*** Block opens ***
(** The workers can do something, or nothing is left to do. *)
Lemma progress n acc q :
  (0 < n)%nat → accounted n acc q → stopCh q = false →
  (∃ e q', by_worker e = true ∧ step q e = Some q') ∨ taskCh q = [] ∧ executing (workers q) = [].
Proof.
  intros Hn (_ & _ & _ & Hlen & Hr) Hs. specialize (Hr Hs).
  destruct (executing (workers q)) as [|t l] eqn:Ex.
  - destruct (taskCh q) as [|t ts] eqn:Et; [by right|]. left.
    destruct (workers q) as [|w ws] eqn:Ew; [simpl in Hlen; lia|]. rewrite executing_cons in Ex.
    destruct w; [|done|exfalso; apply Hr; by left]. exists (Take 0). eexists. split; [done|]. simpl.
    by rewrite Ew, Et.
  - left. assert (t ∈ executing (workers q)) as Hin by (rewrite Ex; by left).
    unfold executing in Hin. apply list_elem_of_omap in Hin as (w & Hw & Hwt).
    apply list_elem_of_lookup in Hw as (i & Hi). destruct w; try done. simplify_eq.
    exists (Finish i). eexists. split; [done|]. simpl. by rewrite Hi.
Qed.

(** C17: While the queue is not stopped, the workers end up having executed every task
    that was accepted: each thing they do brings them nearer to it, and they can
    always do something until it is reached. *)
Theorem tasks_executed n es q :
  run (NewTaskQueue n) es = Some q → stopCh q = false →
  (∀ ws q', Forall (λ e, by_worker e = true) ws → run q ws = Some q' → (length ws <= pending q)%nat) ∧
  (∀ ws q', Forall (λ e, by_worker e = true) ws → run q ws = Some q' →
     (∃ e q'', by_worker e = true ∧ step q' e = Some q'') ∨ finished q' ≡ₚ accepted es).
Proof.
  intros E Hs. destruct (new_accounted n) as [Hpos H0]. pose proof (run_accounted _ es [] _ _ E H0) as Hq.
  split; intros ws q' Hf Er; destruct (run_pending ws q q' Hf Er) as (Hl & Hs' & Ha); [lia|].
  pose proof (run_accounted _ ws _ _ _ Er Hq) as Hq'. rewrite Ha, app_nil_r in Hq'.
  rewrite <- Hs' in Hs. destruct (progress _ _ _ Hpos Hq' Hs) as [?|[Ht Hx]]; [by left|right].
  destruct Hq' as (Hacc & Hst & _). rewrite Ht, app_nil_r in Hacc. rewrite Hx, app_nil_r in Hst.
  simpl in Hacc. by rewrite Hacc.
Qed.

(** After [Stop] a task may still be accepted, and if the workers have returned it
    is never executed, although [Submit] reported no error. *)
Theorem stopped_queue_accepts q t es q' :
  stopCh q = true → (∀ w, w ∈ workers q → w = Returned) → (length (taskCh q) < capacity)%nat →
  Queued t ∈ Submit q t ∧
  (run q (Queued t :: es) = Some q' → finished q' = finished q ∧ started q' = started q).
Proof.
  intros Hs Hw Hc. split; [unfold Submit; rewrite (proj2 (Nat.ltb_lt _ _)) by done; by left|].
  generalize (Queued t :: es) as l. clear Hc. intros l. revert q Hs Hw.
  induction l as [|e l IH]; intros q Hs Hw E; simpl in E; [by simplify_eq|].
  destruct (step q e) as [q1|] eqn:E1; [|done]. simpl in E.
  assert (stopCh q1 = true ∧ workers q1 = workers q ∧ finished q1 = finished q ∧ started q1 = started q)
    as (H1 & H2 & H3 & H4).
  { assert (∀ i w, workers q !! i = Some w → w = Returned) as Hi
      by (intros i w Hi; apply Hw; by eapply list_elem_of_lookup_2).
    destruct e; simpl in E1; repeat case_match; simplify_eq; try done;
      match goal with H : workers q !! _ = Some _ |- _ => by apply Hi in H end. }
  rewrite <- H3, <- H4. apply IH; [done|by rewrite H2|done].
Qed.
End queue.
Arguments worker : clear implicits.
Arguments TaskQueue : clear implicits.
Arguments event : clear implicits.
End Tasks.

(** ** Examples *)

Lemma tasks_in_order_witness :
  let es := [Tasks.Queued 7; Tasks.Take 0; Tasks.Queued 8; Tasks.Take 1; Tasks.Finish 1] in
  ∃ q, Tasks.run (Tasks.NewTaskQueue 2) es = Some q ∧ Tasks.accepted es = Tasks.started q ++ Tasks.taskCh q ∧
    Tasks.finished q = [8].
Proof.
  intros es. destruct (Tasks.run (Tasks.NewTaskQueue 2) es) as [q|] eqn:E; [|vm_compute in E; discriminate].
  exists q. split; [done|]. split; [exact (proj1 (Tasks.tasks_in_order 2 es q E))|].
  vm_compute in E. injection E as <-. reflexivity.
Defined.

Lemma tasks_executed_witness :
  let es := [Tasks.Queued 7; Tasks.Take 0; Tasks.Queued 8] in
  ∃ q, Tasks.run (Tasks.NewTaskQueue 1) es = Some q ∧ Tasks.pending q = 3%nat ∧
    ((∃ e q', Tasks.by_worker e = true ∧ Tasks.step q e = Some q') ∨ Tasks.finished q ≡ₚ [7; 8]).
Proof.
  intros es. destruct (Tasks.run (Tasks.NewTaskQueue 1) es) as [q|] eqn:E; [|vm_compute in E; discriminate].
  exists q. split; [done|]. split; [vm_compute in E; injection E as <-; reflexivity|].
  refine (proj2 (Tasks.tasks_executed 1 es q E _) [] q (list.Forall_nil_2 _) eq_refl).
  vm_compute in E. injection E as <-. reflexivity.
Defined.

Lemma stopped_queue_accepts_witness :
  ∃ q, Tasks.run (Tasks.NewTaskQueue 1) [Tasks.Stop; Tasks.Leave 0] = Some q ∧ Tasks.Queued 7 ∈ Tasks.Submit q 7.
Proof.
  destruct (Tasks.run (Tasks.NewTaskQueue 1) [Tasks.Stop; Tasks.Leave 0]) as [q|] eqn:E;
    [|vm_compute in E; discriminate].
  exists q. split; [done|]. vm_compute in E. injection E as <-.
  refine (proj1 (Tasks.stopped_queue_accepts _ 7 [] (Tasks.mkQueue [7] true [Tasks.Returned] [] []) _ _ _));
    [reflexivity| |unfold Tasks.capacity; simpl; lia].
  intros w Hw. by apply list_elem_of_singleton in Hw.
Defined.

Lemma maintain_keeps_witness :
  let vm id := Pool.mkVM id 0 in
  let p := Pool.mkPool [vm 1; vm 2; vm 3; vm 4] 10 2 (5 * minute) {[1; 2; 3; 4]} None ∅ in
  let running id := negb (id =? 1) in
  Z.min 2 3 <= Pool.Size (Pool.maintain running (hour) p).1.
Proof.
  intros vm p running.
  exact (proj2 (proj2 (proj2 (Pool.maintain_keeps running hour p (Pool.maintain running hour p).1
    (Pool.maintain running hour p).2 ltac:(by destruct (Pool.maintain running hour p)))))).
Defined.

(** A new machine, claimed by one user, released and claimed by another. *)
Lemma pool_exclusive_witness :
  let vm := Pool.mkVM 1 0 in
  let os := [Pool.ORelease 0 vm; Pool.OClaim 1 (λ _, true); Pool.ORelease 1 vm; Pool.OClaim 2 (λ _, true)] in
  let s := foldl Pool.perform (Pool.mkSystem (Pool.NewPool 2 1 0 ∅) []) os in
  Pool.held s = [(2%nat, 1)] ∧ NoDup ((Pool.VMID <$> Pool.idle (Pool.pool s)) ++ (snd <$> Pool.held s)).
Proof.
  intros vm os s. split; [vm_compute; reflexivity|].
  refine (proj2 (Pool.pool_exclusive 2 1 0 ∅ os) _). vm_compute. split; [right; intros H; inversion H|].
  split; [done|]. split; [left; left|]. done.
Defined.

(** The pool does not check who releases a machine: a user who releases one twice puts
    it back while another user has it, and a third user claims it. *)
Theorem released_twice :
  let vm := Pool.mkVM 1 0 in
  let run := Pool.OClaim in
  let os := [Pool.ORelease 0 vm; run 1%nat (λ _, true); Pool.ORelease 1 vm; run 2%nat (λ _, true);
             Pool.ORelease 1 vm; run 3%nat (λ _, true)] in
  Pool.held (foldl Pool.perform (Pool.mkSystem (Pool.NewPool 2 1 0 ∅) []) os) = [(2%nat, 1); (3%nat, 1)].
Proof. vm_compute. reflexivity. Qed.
*** Block closes ***
• _PROBLEM TO SOLVE_: Reproduce, word for word and in full, only the lines above that start at the line with "[reflexivity| |unfold Tasks.capacity;" and run through the line with "let os := [Pool.ORelease 0 vm; run", both ends included.

• _ANSWER TO THE EXERCISE_:
    [reflexivity| |unfold Tasks.capacity; simpl; lia].
  intros w Hw. by apply list_elem_of_singleton in Hw.
Defined.

Lemma maintain_keeps_witness :
  let vm id := Pool.mkVM id 0 in
  let p := Pool.mkPool [vm 1; vm 2; vm 3; vm 4] 10 2 (5 * minute) {[1; 2; 3; 4]} None ∅ in
  let running id := negb (id =? 1) in
  Z.min 2 3 <= Pool.Size (Pool.maintain running (hour) p).1.
Proof.
  intros vm p running.
  exact (proj2 (proj2 (proj2 (Pool.maintain_keeps running hour p (Pool.maintain running hour p).1
    (Pool.maintain running hour p).2 ltac:(by destruct (Pool.maintain running hour p)))))).
Defined.

(** A new machine, claimed by one user, released and claimed by another. *)
Lemma pool_exclusive_witness :
  let vm := Pool.mkVM 1 0 in
  let os := [Pool.ORelease 0 vm; Pool.OClaim 1 (λ _, true); Pool.ORelease 1 vm; Pool.OClaim 2 (λ _, true)] in
  let s := foldl Pool.perform (Pool.mkSystem (Pool.NewPool 2 1 0 ∅) []) os in
  Pool.held s = [(2%nat, 1)] ∧ NoDup ((Pool.VMID <$> Pool.idle (Pool.pool s)) ++ (snd <$> Pool.held s)).
Proof.
  intros vm os s. split; [vm_compute; reflexivity|].
  refine (proj2 (Pool.pool_exclusive 2 1 0 ∅ os) _). vm_compute. split; [right; intros H; inversion H|].
  split; [done|]. split; [left; left|]. done.
Defined.

(** The pool does not check who releases a machine: a user who releases one twice puts
    it back while another user has it, and a third user claims it. *)
Theorem released_twice :
  let vm := Pool.mkVM 1 0 in
  let run := Pool.OClaim in
  let os := [Pool.ORelease 0 vm; run 1%nat (λ _, true); Pool.ORelease 1 vm; run 2%nat (λ _, true);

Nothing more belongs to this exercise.